Un aiuto inatteso è arrivato dalla capitale. Sono i ragazzi di Organizata Politike, gruppo di sinistra radicale nato dal movimento studentesco del 2018 contro la riforma dell’università. Redi, Arlind, Kostas, Ioana, Enriko e tanti altri sono arrivati in aiuto di Elton. Irdi è uno di loro: «Per noi il lavoro è il tema sul quale dare battaglia in Albania. La lotta dei minatori qui, le operaie del tessile, gli operai delle raffinerie, i call center... Abbiamo trent’anni, abbiamo studiato, non possiamo essere per sempre ostaggio di tre partiti al servizio degli oligarchi che hanno comprato per quattro soldi le ricchezze del paese dopo il regime, che fanno profitti, non pagano tasse. D’altronde Edi Rama, alla televisione italiana, si vantava che da noi non ci sono i sindacati, invitando gli imprenditori italiani a investire qui. Adesso basta. Raggiungiamo tutti i lavoratori che lottano e ci mettiamo a disposizione, non abbiamo nulla da insegnare loro, ma possiamo essergli utili: comunicazione, social network, documentazione. Viviamo qui, con loro, li sosteniamo. Elton è il nostro candidato, vogliamo creare connessioni tra i lavoratori di tutto il paese. Se non vinceremo il 25 aprile, eleggendo Elton, avremo comunque aperto un sentiero per il cambiamento. Dopo trent’anni siamo sempre davanti allo stesso bivio: migrare o essere trattati come schiavi. Basta».

La piattaforma politica di Elton è molto semplice: uno Statuto speciale per i lavoratori delle miniere e tutele di base per i lavoratori in generale. Al centro giovanile arrivano in tanti ad ascoltarlo. Un ragazzo molto giovane gli chiede se non si sente a disagio quando gli altri candidati dicono che non ha studiato e non può andare in Parlamento. Elton, impassibile, risponde: «Proprio perché grazie a loro quelli come me non hanno studiato e hanno avuto solo la miniera come possibilità è meglio eleggere me».
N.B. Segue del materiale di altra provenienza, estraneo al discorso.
(** X25. Keys do not collide for event identifiers without a colon: two
    such events with their outcomes share a key only if they are the same
    event and the same outcome.  (With a colon in the identifier they can:
    "a:b" with "c" and "a" with "b:c" share the key "a:b:c".) *)
Theorem event_outcome_key_injective (event_1 outcome_1 event_2 outcome_2 : string) :
  contains ":" event_1 = false →
  contains ":" event_2 = false →
  event_outcome_key event_1 outcome_1 = event_outcome_key event_2 outcome_2 →
  event_1 = event_2 ∧ outcome_1 = outcome_2.
Proof.
  unfold event_outcome_key. revert event_2.
  induction event_1 as [|c r IH]; intros [|c' r'] H1 H2 E.
  - simpl in E. inversion E. now split.
  - apply no_colon_cons in H2. destruct H2 as [Hc _].
    simpl in E. inversion E. congruence.
  - apply no_colon_cons in H1. destruct H1 as [Hc _].
    simpl in E. inversion E. congruence.
  - apply no_colon_cons in H1, H2. destruct H1 as [_ H1]. destruct H2 as [_ H2].
    simpl in E. inversion E; subst.
    destruct (IH r' H1 H2) as [-> ->]; [assumption|]. now split.
Qed.

Lemma event_outcome_key_injective_witness :
  "evt1" = "evt1" ∧ "Lakers" = "Lakers".
Proof.
  apply (event_outcome_key_injective "evt1" "Lakers" "evt1" "Lakers"); reflexivity.
Defined.

Example event_outcome_key_collision :
  event_outcome_key "a:b" "c" = event_outcome_key "a" "b:c".
Proof. reflexivity. Qed.

(** ** Grouping the quotes by outcome *)

Lemma dict_get_In {V} (d : dict V) (k : string) (v : V) :
  dict_get d k = Some v → In (k, v) d.
Proof.
  induction d as [|[k' v'] r IH]; [discriminate|].
  simpl. destruct (String.eqb_spec k' k) as [->|Hne].
  - intros H. inversion H. now left.
  - intros H. right. now apply IH.
Qed.

Lemma dict_get_None {V} (d : dict V) (k : string) :
  dict_get d k = None ↔ ¬ In k (map fst d).
Proof.
  induction d as [|[k' v'] r IH]; simpl.
  - split; [intros _ []|reflexivity].
  - destruct (String.eqb_spec k' k) as [->|Hne].
    + split; [discriminate|]. intros H. exfalso. apply H. now left.
    + rewrite IH. split.
      * intros H [E|Hin]; [congruence|contradiction].
      * intros H Hin. apply H. now right.
Qed.

Lemma dict_set_keys {V} (d : dict V) (k : string) (v : V) :
  map fst (dict_set d k v)
  = match dict_get d k with
    | Some _ => map fst d
    | None => (map fst d ++ [k])%list
    end.
Proof.
  induction d as [|[k' v'] r IH]; [reflexivity|].
  simpl. destruct (String.eqb_spec k' k) as [->|Hne]; [reflexivity|].
  simpl. rewrite IH. now destruct (dict_get r k).
Qed.

Lemma dict_set_In {V} (d : dict V) (k k' : string) (v v' : V) :
  In (k', v') (dict_set d k v) → (k' = k ∧ v' = v) ∨ In (k', v') d.
Proof.
  induction d as [|[k0 v0] r IH]; simpl.
  - intros [H|[]]. inversion H. now left.
  - destruct (String.eqb_spec k0 k) as [->|Hne].
    + intros [H|H]; [inversion H; now left|right; now right].
    + intros [H|H]; [right; now left|].
      destruct (IH H) as [?|?]; [now left|right; now right].
Qed.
Un uomo - che non riceve la paga da tre mesi - gli chiede cosa farà, una volta eletto. «Lo statuto deve prevedere il riconoscimento delle malattie professionali, con pensioni adeguate. I reumatismi, i problemi agli occhi, il collasso dei polmoni... Le conoscete tutte le malattie dei minatori. Nelle vostre famiglie le vedete ogni giorno. Non smetteremo di lottare fino a quando non ci sarà un’adeguata formazione professionale, un salario decente e garantito, perché certe aziende spariscono dal giorno alla notte, cambiano nome, e ho colleghi che non sanno neanche per chi lavorano. Ogni mattina ci alziamo, guardiamo i nostri figli, e non sappiamo se li rivedremo mai più. Ogni mattina prendiamo il caffè con ragazzi con i quali siamo cresciuti, entriamo in miniera, e non sappiamo se li rivedremo mai più. Basta».

Accanto ad Elton, in ascolto con attenzione, c’è Lajm, il padre. Quando il figlio parla delle vittime, si commuove. Versa grappa per non pensarci, prende in giro il figlio, credente e osservante, che non beve alcool. «Ai miei tempi era dura, come adesso. Ma era diverso il nostro mondo. I minatori erano trattati come eroi della società. Quando è caduto il regime ero contento: immaginavo per i miei figli un futuro diverso, la libertà. Ma che libertà è questa, dopo trent’anni? Io con una pensione da fame, alla mia età, devo ancora andare in miniera per arrotondare. E mio figlio, come gli altri, deve andare in cunicoli sempre più profondi, sempre più pericolosi. Al tempo del regime era doloroso, per me, lavorare con i prigionieri politici. Non mi manca quel tempo, non manca a nessuno. Ma non avrei mai immaginato che oggi i lavoratori avrebbero avuto meno diritti dell’epoca della dittatura. Qualcosa è andato storto», sorride amaro Lajm, bevendo un altro bicchiere.

«Quando Elton mi ha detto che voleva fondare il sindacato ero preoccupato. Gli ho detto va bene, figlio mio, ma se diventi come i sindacalisti ufficiali, che sono al soldo dei partiti, ne risponderai a me. Ha fatto bene però: questi ragazzi, a Bulqize, rischiano la vita per quattro soldi che si bevono nel bar del paese. Non hanno altro da fare, non hanno futuro. Gli hanno tolto anche i sogni».